Market analysts (of which I am a minor variety) talk all the time about secular bull and bear cycles. I argued in this column in 2002 (and later in Bull's Eye Investing) that most market analysts use the wrong metric for analyzing bull and bear cycles.
"Cycles" are defined as events that repeat in a sequence. For there to be a cycle, some condition or situation must recur over a period of time. We are able to observe a wide variety of cycles in our lives: patterns in the weather, the moon, radio waves, etc. Some of the patterns are the result of fundamental factors, while others are more likely coincidence. The phases of the moon occur due to cycles among the moon, the earth, and the sun. In other situations, though, apparent patterns are no more than the alignment of random events into an observable sequence.

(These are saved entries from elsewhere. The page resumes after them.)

Definition dispatch_action (now : DateTime) (action : json) : M World json :=
  do! atype <- mlift (get_or "type" (JStr "") action);
  do! cfg <- mlift (get_or "config" (JObj []) action);
  mtry
    (if bool_decide (atype = JStr "send_webhook") then action_send_webhook cfg
     else if bool_decide (atype = JStr "tag_entity") then action_tag_entity cfg
     else if bool_decide (atype = JStr "send_alert") then action_send_alert now cfg
     else if bool_decide (atype = JStr "log_only") then action_log_only
     else mret (failure ("Unknown action type: " ++ py_str atype)))
    (fun exc => mret (failure (exn_text exc))).

(** * Runs *)

Definition result_ok (result : json) : bool :=
  match jget "ok" result with Some v => py_true v | None => false end.

(** Every action in turn, whatever the earlier ones returned. *)
Fixpoint run_actions (now : DateTime) (actions : list json) (steps_log : list json) (all_ok : bool)
  : M World (list json * bool) :=
  match actions with
  | [] => mret (steps_log, all_ok)
  | action :: rest =>
      do! result <- dispatch_action now action;
      do! atype <- mlift (get_or "type" JNull action);
      run_actions now rest (steps_log ++ [JObj [("action", atype); ("result", result)]])
        (all_ok && result_ok result)
  end.
(* ===== verification/UnionFind.v ===== *)
(** [backend/clustering/union_find.py]: the disjoint-set forest behind
    clustering, over Python dictionaries, with path compression and union by
    rank. The loops run on fuel, the number of elements, which the rank
    invariant shows is enough. *)
From S2P Require Import Prelude.
Open Scope list_scope.

Record UF (K : Type) := mkUF { parent : list (K * K); rank : list (K * Z) }.
Arguments mkUF {K} _ _.
Arguments parent {K} _.
Arguments rank {K} _.

Section union_find.
Context {K : Type} `{EqDecision K}.
Notation Uf := (UF K).

Definition elements (u : Uf) : list K := dict_keys (parent u).
Definition uf_mem (x : K) (u : Uf) : bool := bool_decide (x ∈ elements u).

Definition uf_empty : Uf := mkUF [] [].
Definition uf_add (x : K) (u : Uf) : Uf :=
  if uf_mem x u then u else mkUF (dict_set x x (parent u)) (dict_set x 0%Z (rank u)).
Definition uf_new (l : list K) : Uf := fold_left (fun u x => uf_add x u) l uf_empty.

(** [self._parent[x]]; every element has one. *)
Definition up (p : list (K * K)) (x : K) : K :=
  match dict_get x p with Some y => y | None => x end.
Definition rank_of (u : Uf) (x : K) : Z :=
  match dict_get x (rank u) with Some r => r | None => 0%Z end.

(** [while parent[root] != root: root = parent[root]] *)
Fixpoint find_root (fuel : nat) (p : list (K * K)) (root : K) : K :=
  match fuel with
  | O => root
  | S n => if decide (up p root = root) then root else find_root n p (up p root)
  end.
(** [while parent[x] != root: parent[x], x = root, parent[x]] *)
Fixpoint compress (fuel : nat) (root x : K) (p : list (K * K)) : list (K * K) :=
  match fuel with
  | O => p
  | S n => if decide (up p x = root) then p else compress n root (up p x) (dict_set x root p)
  end.

Definition uf_find (x : K) (u : Uf) : K * Uf :=
  let u := uf_add x u in
  let fuel := length (parent u) in
  let root := find_root fuel (parent u) x in
  (root, mkUF (compress fuel root x (parent u)) (rank u)).

Definition link (ra rb : K) (u : Uf) : Uf :=
  let '(ra, rb) := if (rank_of u ra <? rank_of u rb)%Z then (rb, ra) else (ra, rb) in
  mkUF (dict_set rb ra (parent u))
       (if (rank_of u ra =? rank_of u rb)%Z then dict_set ra (rank_of u ra + 1)%Z (rank u) else rank u).

Definition uf_union (a b : K) (u : Uf) : Uf :=
  let '(ra, u) := uf_find a u in
  let '(rb, u) := uf_find b u in
  if decide (ra = rb) then u else link ra rb u.

Definition uf_connected (a b : K) (u : Uf) : bool * Uf :=
  let '(ra, u) := uf_find a u in
  let '(rb, u) := uf_find b u in
  (bool_decide (ra = rb), u).
(** Clustering returns the partition of the distinct values into the
    classes generated by their matches: every value is in exactly one cluster,
    and two values share a cluster exactly when a chain of matches links them,
    where a match is a pair with a common blocking key whose token-sort ratio
    reaches the threshold, or a semantic neighbour among the values. When the
    ratio is symmetric the clusters do not depend on the order or repetition of
    the input values. *)
Theorem clusters_are_match_classes fp ph1 ph2 ratio set_order values values' threshold neighbors :
  (forall l, set_order l ≡ₚ l) ->
  let cluster := fun vs => cluster_values fp ph1 ph2 ratio set_order vs threshold neighbors in
  let linked := fun vs => generated (match_pair fp ph1 ph2 ratio threshold neighbors vs) in
  concat (cluster values) ≡ₚ first_seen values /\
  (forall c, c ∈ cluster values -> exists x, x ∈ c /\ forall y, y ∈ c <-> y ∈ values /\ linked values x y) /\
  ((forall a b, ratio a b = ratio b a) -> (forall v, v ∈ values <-> v ∈ values') ->
   forall c, c ∈ cluster values -> exists c', c' ∈ cluster values' /\ forall y, y ∈ c <-> y ∈ c').
Proof.
  intros Hset cluster linked.
  destruct (cluster_spec fp ph1 ph2 ratio set_order Hset values threshold neighbors) as [Hp Hc].
  destruct (cluster_spec fp ph1 ph2 ratio set_order Hset values' threshold neighbors) as [Hp' Hc'].
  split; [done|]. split; [done|]. intros Hsym Hvs c Hcin.
  destruct (Hc c Hcin) as (x & Hx & Hy).
  assert (Hxv : x ∈ values') by (apply Hvs; by apply Hy in Hx as [Hx _]).
  assert (Hcx : exists c', c' ∈ cluster values' /\ x ∈ c').
  { assert (Hin : x ∈ concat (cluster values')) by (unfold cluster; rewrite Hp'; by apply first_seen_in).
    apply list_elem_of_In, in_concat in Hin as (c' & H1 & H2). exists c'. by rewrite !list_elem_of_In. }
  destruct Hcx as (c' & Hc'in & Hxc'). exists c'. split; [done|]. intros y.
  destruct (Hc' c' Hc'in) as (x' & Hx' & Hy').
  assert (Hlink : forall a b, linked values a b <-> linked values' a b).
  { assert (Himp : forall vs vs' a b, (forall v, v ∈ vs <-> v ∈ vs') -> linked vs a b -> linked vs' a b).
    { intros vs vs' a b Hv. apply generated_mono. clear a b.
      intros a b [(Hb & Hk & Ht)|(nb & Hnb & Ha & Hn & Hb)].
      - apply before_in in Hb as [Ha Hb]. rewrite <- list_elem_of_In, first_seen_in, Hv in Ha, Hb.
        destruct (decide (a = b)) as [->|Hne]; [reflexivity|]. apply rtc_once.
        destruct Hk as (k & Hka & Hkb).
        destruct (before_total (first_seen vs') a b) as [H|H].
        + apply list_elem_of_In. by apply first_seen_in.
        + apply list_elem_of_In. by apply first_seen_in.
        + done.
        + left. left. split; [done|]. split; [by exists k|done].
        + right. left. split; [done|]. split; [by exists k|by rewrite Hsym].
      - apply rtc_once. left. right. exists nb.
        rewrite first_seen_in, Hv in Ha, Hb. rewrite !first_seen_in. done. }
    intros a b. split; apply Himp; [done|]. intros v. by rewrite Hvs. }
  rewrite Hy, Hy', Hvs. apply Hy' in Hxc' as [_ Hxx'].
  change (linked values' x' x) in Hxx'.
  change (y ∈ values' /\ linked values x y <-> y ∈ values' /\ linked values' x' y).
  rewrite Hlink. split; intros [Hyv H]; (split; [done|]).
  - etransitivity; [exact Hxx'|exact H].
  - etransitivity; [symmetry; exact Hxx'|exact H].
Qed.
(* ===== verification/CacheSims.v ===== *)
(** * Both cache backends refine the specification of [CacheSpec]

    [InProcess] refines the sound cache; [Redis] refines the fail-open one
    whatever its client does, and the sound one while no command fails. *)
From S2P Require Import Prelude PyStr PyJson Cache CacheSpec.

Local Open Scope string_scope.
Local Open Scope Z_scope.

Lemma within_mono t t' c i j : within t t' c -> (i <= j)%nat -> c i <= c j.
Proof. intros Hw. induction 1 as [|j _ IH]; [lia|]. destruct (Hw j). lia. Qed.
Lemma within_at t t' c i : within t t' c -> t <= c i <= t'.
Proof. intros Hw. destruct (Hw i). lia. Qed.

(** * Prefixes and lists *)
Lemma startswith_app_both a k p : startswith (a ++ k)%string (a ++ p)%string = startswith k p.
Proof.
  unfold startswith. induction a as [|c a IH]; [done|]. simpl. destruct (Ascii.ascii_dec c c); [done|congruence].
Qed.
Lemma startswith_inv a p x : startswith x (a ++ p)%string = true -> exists k, x = (a ++ k)%string /\ startswith k p = true.
Proof.
  unfold startswith. revert x. induction a as [|c a IH]; intros x Hx; [by exists x|].
  destruct x as [|c' x]; [done|]. simpl in Hx. destruct (Ascii.ascii_dec c c') as [<-|]; [|done].
  destruct (IH x Hx) as (k & -> & Hk). by exists k.
Qed.
Lemma map_preimage {A B} (f : A -> B) l (P : A -> Prop) : (forall x, In x l -> exists k, x = f k /\ P k) ->
  exists ks, l = map f ks /\ (forall k, In k ks -> P k).
Proof.
  induction l as [|x l IH]; intros Hl; [by exists []|].
  destruct (Hl x (or_introl eq_refl)) as (k & -> & Hk). destruct IH as (ks & -> & Hks); [intros; apply Hl; by right|].
  exists (k :: ks). split; [done|]. intros k' [<-|Hin]; auto.
Qed.

(** * In process *)
Section inprocess.
Context {T V : Type} `{ExpiringStoreLaws T V}.
Notation B := (InProcess.InProcessBackend T).
Notation self := (fun k : string => k).

Definition ip_sim (b : B) (t : Z) (m : gmap string V) : Prop :=
  0 < InProcess.ip_ttl b /\ covers self eq (InProcess.ip_store b) t m.

Lemma del_item_sim u k b t m : t <= u -> ip_sim b t m ->
  let '(r, b') := InProcess.del_item u k b in
  ip_sim b' u (delete k m) /\
  (forall t', u <= t' -> shrinks (X := V) t' (InProcess.ip_store b) (InProcess.ip_store b')) /\
  match r with Ok _ => is_Some (m !! k) | Raise e => e = KeyError k end.
Proof.
  intros Hle [Hp Hc]. unfold InProcess.del_item.
  destruct (covers_del self ltac:(done) eq (InProcess.ip_store b) t u m k Hle Hc) as (H1 & H2 & H3).
  destruct (es_del u k _) as [live s]; simpl in *. split; [by split|]. split; [done|].
  destruct live; [by apply H2|done].
Qed.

Stock market observers have identified what they believe to be scores of cycles, patterns, correlations, and relationships that have spawned a seemingly endless inventory of predictions and trading schemes. Every trader has his favorite system, well-fortified with back-tested "research" and "facts." These systems all work fine until you begin to use them with real money.
The patterns are so numerous that some market experts discount all theories and acquiesce to a philosophy of randomness (that would be you, Burt!). However, just because we don't understand it, doesn't mean there's not useful information contained within a pattern.
I argue that we should use valuations and not prices as the criterion for determining secular bull and bear cycles. If you use valuations, the cycles jump off the page at you. Using prices, it is very difficult.
Secular bulls begin with low valuations and continue until valuations get "too high" in terms of P/E ratios. The opposite for secular bears. The average cycle over the last 110 years lasted about 13 years. These are not short-term phenomena.